Print, exactly as they appear in the listing below, the lines from the line with "key: k1: Network" to the line with "exists merged mpos", with both end lines kept.

GIVEN DATA.
........

(** When the transport fails without any response (network error,
    timeout), the seven operations other than revokeApiKey reject with a
    base typed error that has the transport's own message, no status and
    no kind. *)
Theorem network_failure_has_no_status rt op c ae :
  is_revoke op = false ->
  accepts rt op = true ->
  adapter (client c) (request_of c op) = Rejected (Axios ae) ->
  ax_response ae = None ->
  fst (call rt op c)
  = Throw (Typed (new_CueMeetError (ax_message ae) None None None)).
Proof.
  intros Hop Hacc Hrej Hresp.
  rewrite (call_accepted _ _ _ Hacc), Hrej. simpl. rewrite Hresp. simpl.
  destruct op; try discriminate Hop; reflexivity.
Qed.

Lemma network_failure_has_no_status_witness :
  fst (call testRuntime (RemoveBotFromCall (Some "test-api-key") (Some "789"))
         offlineClient)
  = Throw (Typed (new_CueMeetError "Network Error" None None None)).
Proof.
  apply (network_failure_has_no_status testRuntime
           (RemoveBotFromCall (Some "test-api-key") (Some "789")) offlineClient
           {| ax_message := "Network Error"; ax_response := None;
              ax_request := true |}); reflexivity.
Defined.

(** When the awaited request fails with an error that is neither an axios
    error nor a [CueMeetError], the seven operations other than
    revokeApiKey reject with a base typed error of status 500 that carries
    the fixed message of the operation; the message of the original error
    is not kept. *)
Theorem unexpected_failure_becomes_500 rt op c m :
  is_revoke op = false ->
  accepts rt op = true ->
  adapter (client c) (request_of c op) = Rejected (PlainError m) ->
  fst (call rt op c)
  = Throw (Typed (new_CueMeetError (fallback_message op) (Some 500%Z) None None)).
Proof.
  intros Hop Hacc Hrej. rewrite (call_accepted _ _ _ Hacc), Hrej.
  destruct op; try discriminate Hop; reflexivity.
Qed.

Lemma unexpected_failure_becomes_500_witness :
  fst (call testRuntime
         (CreateUser {| u_email := Some "jeff@gmail.com"; u_name := Some "Test User" |})
         brokenClient)
  = Throw (Typed (new_CueMeetError "Failed to create user" (Some 500%Z) None None)).
Proof.
  apply (unexpected_failure_becomes_500 testRuntime
           (CreateUser {| u_email := Some "jeff@gmail.com";
                          u_name := Some "Test User" |})
           brokenClient "adapter exploded"); reflexivity.
Defined.

(** [_handleError] always builds a plain [Error] whose message starts
    with the caller's message followed by ": ". *)
Theorem handleError_prefixes_message rt error message :
  exists rest, _handleError rt error message = PlainError (message ++ ": " ++ rest).
Proof.
  unfold _handleError. destruct error as [m|t|ae]; try (eexists; reflexivity).
  destruct (ax_response ae); [|destruct (ax_request ae)]; eexists; reflexivity.
Qed.

(** Whatever the transport rejects with, revokeApiKey rejects with the
    plain [Error] "Failed to revoke API key: <keyId>: <message>", where
    the message is the one the response interceptor produced. The two
    axios branches of [_handleError] (status and body, "No response
    received from server") are never taken on this path. *)
Theorem revokeApiKey_rejection_message rt keyId c error :
  falsy keyId = false ->
  adapter (client c) (request_of c (RevokeApiKey keyId)) = Rejected error ->
  fst (revokeApiKey rt keyId c)
  = Throw (PlainError (("Failed to revoke API key: " ++ tpl keyId)
                         ++ ": " ++ message_of (onRejected rt error))).
Proof.
  intros Hk Hrej.
  assert (Hacc : accepts rt (RevokeApiKey keyId) = true) by (simpl; now rewrite Hk).
  pose proof (call_accepted rt _ c Hacc) as Hcall. simpl call in Hcall.
  rewrite Hcall, Hrej. simpl. unfold _handleError.
  pose proof (onRejected_not_axios rt error) as Hna.
  destruct (onRejected rt error); [reflexivity | reflexivity | discriminate Hna].
Qed.

Lemma revokeApiKey_rejection_message_witness :
  fst (revokeApiKey testRuntime (Some "k1") offlineClient)
  = Throw (PlainError "Failed to revoke API key: k1: Network Error").
Proof.
  apply (revokeApiKey_rejection_message testRuntime (Some "k1") offlineClient
           (Axios {| ax_message := "Network Error"; ax_response := None;
                     ax_request := true |})); reflexivity.
Defined.
(** X15. In a merge of two or more primitives, vertex [i] of a contributing
    primitive sits at slot [base + i] of the merged POSITION array and its
    index [v] is stored as [v + base], reduced to the index width, where
    [base] counts the vertices of the primitives before it (whose POSITION
    arrays hold whole VEC3 elements). *)
Theorem merge_rebases_indices before prim after pos :
  Forall whole_position before -> getAttribute prim POSITION = Some pos ->
  contributes prim -> (1 <= length before + length after)%nat ->
  let base := total_vertex_count before in
  exists merged mpos midx,
    mergePrimitivesIntoOne (before ++ prim :: after) = [merged] /\
    getAttribute merged POSITION = Some mpos /\ indices merged = Some midx /\
    0 <= base /\
    (forall i, (i < length (acc_array pos))%nat ->
       nth (Z.to_nat (3 * base) + i) (acc_array mpos) NaN = nth i (acc_array pos) NaN) /\
    (forall k v, own_indices prim pos !! k = Some v ->
       index_values midx !! (length (merged_indices (collect before)) + k)%nat =
       Some ((v + base) mod (if is_32bit midx then 4294967296 else 65536))).
Proof.
  intros Hw E Hq Hlen base.
  destruct (collect_rebases before prim after pos Hw E) as [_ [Hbase [Hpos [rest Hidx]]]].
  assert (Hin : prim ∈ before ++ prim :: after).
  { apply elem_of_app. right. apply list_elem_of_here. }
  destruct (collect_contributes _ prim Hin Hq) as [Hp Hi].
  unfold mergePrimitivesIntoOne.
  destruct (Nat.leb_spec (length (before ++ prim :: after)) 1) as [Hle|_].
  { rewrite length_app in Hle. cbn in Hle. lia. }
  destruct (positions (collect (before ++ prim :: after))) as [|x ps] eqn:Eps; [done|].
  destruct (merged_indices (collect (before ++ prim :: after))) as [|j js] eqn:Eis; [done|].
  cbn [length Nat.eqb orb].
  eexists _, (createAccessor VEC3 (x :: ps)), _. split; [reflexivity|].
  split.
  { unfold build_merged. cbn [attributes]. unfold getAttribute. cbn [attributes].
    change (lookup_attr ?s (attributes ?p)) with (getAttribute p s).
    rewrite !set_if_other by done. rewrite Eps. by rewrite getAttribute_set_eq. }
  split; [reflexivity|].
  unfold base, total_vertex_count. split; [lia|]. split.
  - intros i Hi'. cbn [createAccessor acc_array]. rewrite Hbase, Nat2Z.id.
    by apply Hpos.
  - intros k v Hk. rewrite index_accessor_values, Eis, Hidx.
    rewrite list_lookup_fmap, lookup_app_r by lia.
    replace (length (merged_indices (collect before)) + k
             - length (merged_indices (collect before)))%nat with k by lia.
    rewrite lookup_app_l.
    + rewrite list_lookup_fmap, Hk. reflexivity.
    + rewrite length_fmap. by eapply lookup_lt_Some.
Qed.
(** * PDF quiz generator: the session state machine and the two gateways

    A shallow embedding of
    - [src/app/page.tsx]            the client-side quiz session (React state),
    - [src/app/api/chat/route.ts]   the question generation gateway,
    - the upload route              the upload gateway (with its size limits),
    together with the properties of the specification that concern them.

    React state is a record, every handler is a function on that record; the
    closure variables a handler reads are the fields of the state it is
    applied to, and the setters it calls are applied in program order.
    Asynchronous handlers are split at their [await]: the part before the
    request, and the part that consumes the outcome of the request. *)

From Stdlib Require Import ZArith Lia Bool Ascii String Sorted.
From stdpp Require Import base list strings pretty gmap.

Local Open Scope string_scope.
Local Open Scope list_scope.

(** ** JavaScript notions shared by the three files *)

Module JS.

(** [a || b] on strings: the empty string is falsy. *)
Definition truthy (s : string) : bool :=
  match s with "" => false | _ => true end.

Definition or_else (a b : string) : string := if truthy a then a else b.

(** [o.field || b] where the field may be absent. *)
Definition field_or (a : option string) (b : string) : string :=
  match a with Some s => or_else s b | None => b end.

(** [s.toLowerCase()]. Only the letters A-Z are mapped; the characters
    outside ASCII that JavaScript also maps never yield one of [.pdf],
    the only text the result is compared with. *)
Definition lowerAscii (c : ascii) : ascii :=
  let n := Ascii.nat_of_ascii c in
  if (65 <=? n)%nat && (n <=? 90)%nat then Ascii.ascii_of_nat (n + 32) else c.

Fixpoint toLowerCase (s : string) : string :=
  match s with
  | EmptyString => EmptyString
  | String c r => String (lowerAscii c) (toLowerCase r)
  end.

(** [s.includes(sub)] *)
Fixpoint includes (s sub : string) : bool :=
  String.prefix sub s ||
  match s with
  | EmptyString => false
  | String _ r => includes r sub
  end.

(** [s.endsWith(suffix)] *)
Definition endsWith (s suffix : string) : bool :=
  String.prefix (String.rev suffix) (String.rev s).

(** Values produced by [JSON.parse] or [request.json()]. Numbers are not
    inspected anywhere in the program and are kept as integers. *)
#[warnings="-register-all"]
Inductive JSON :=
| JNull
| JBool (b : bool)
| JNumber (n : Z)
| JString (s : string)
| JArray (items : list JSON)
| JObject (fields : gmap string JSON).

(** [!v] for a value that may be [undefined] ([None]). *)
Definition falsy (v : option JSON) : bool :=
  match v with
  | None | Some JNull | Some (JBool false) | Some (JNumber 0)
  | Some (JString EmptyString) => true
  | Some _ => false
  end.
Lemma saves_are_independent_witness :
  (forall m, SetCustomCSS "body { margin: 0; }" <> SetCurrentChatModel m) /\
  loadChats empty_list_parse
    (snd (app_change (SetCustomCSS "body { margin: 0; }") default_prefs
            (saveChats empty_list_stringify (JArray []) ls_empty))) =
  loadChats empty_list_parse (saveChats empty_list_stringify (JArray []) ls_empty).
Proof.
  assert (H : forall m, SetCustomCSS "body { margin: 0; }" <> SetCurrentChatModel m)
    by (intros m; discriminate).
  split; [exact H|].
  exact (proj1 (saves_are_independent empty_list_stringify empty_list_parse _ default_prefs
                  (saveChats empty_list_stringify (JArray []) ls_empty) (JArray []) (Some "chat-A") H)).
Defined.

End StorageExtras.

(* ------------------------------------------------------------------ *)
(** ** Titles: [split(' ')] and [join(' ')] *)

Module SplitFacts.
Import SplitCount.

Lemma split_nonempty c s : split_char c s <> [].
Proof.
  induction s as [|a r IH]; [discriminate|]. cbn [split_char].
  destruct (split_char c r) as [|w ws]; [contradiction|].
  destruct (Ascii.eqb a c); discriminate.
Qed.

Lemma split_length c s : length (split_char c s) = S (occ c s).
Proof.
  induction s as [|a r IH]; [reflexivity|]. cbn [split_char list_ascii_of_string count_occ].
  pose proof (split_nonempty c r) as Hne.
  destruct (split_char c r) as [|w ws]; [contradiction|].
  destruct (Ascii.eqb a c) eqn:E; destruct (ascii_dec a c) as [Ea|Ea].
  - cbn [length] in *. rewrite IH. reflexivity.
  - apply Ascii.eqb_eq in E. contradiction.
  - subst a. rewrite Ascii.eqb_refl in E. discriminate.
  - exact IH.
Qed.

........

REPLY.
  = Throw (PlainError "Failed to revoke API key: k1: Network Error").
Proof.
  apply (revokeApiKey_rejection_message testRuntime (Some "k1") offlineClient
           (Axios {| ax_message := "Network Error"; ax_response := None;
                     ax_request := true |})); reflexivity.
Defined.
(** X15. In a merge of two or more primitives, vertex [i] of a contributing
    primitive sits at slot [base + i] of the merged POSITION array and its
    index [v] is stored as [v + base], reduced to the index width, where
    [base] counts the vertices of the primitives before it (whose POSITION
    arrays hold whole VEC3 elements). *)
Theorem merge_rebases_indices before prim after pos :
  Forall whole_position before -> getAttribute prim POSITION = Some pos ->
  contributes prim -> (1 <= length before + length after)%nat ->
  let base := total_vertex_count before in
  exists merged mpos midx,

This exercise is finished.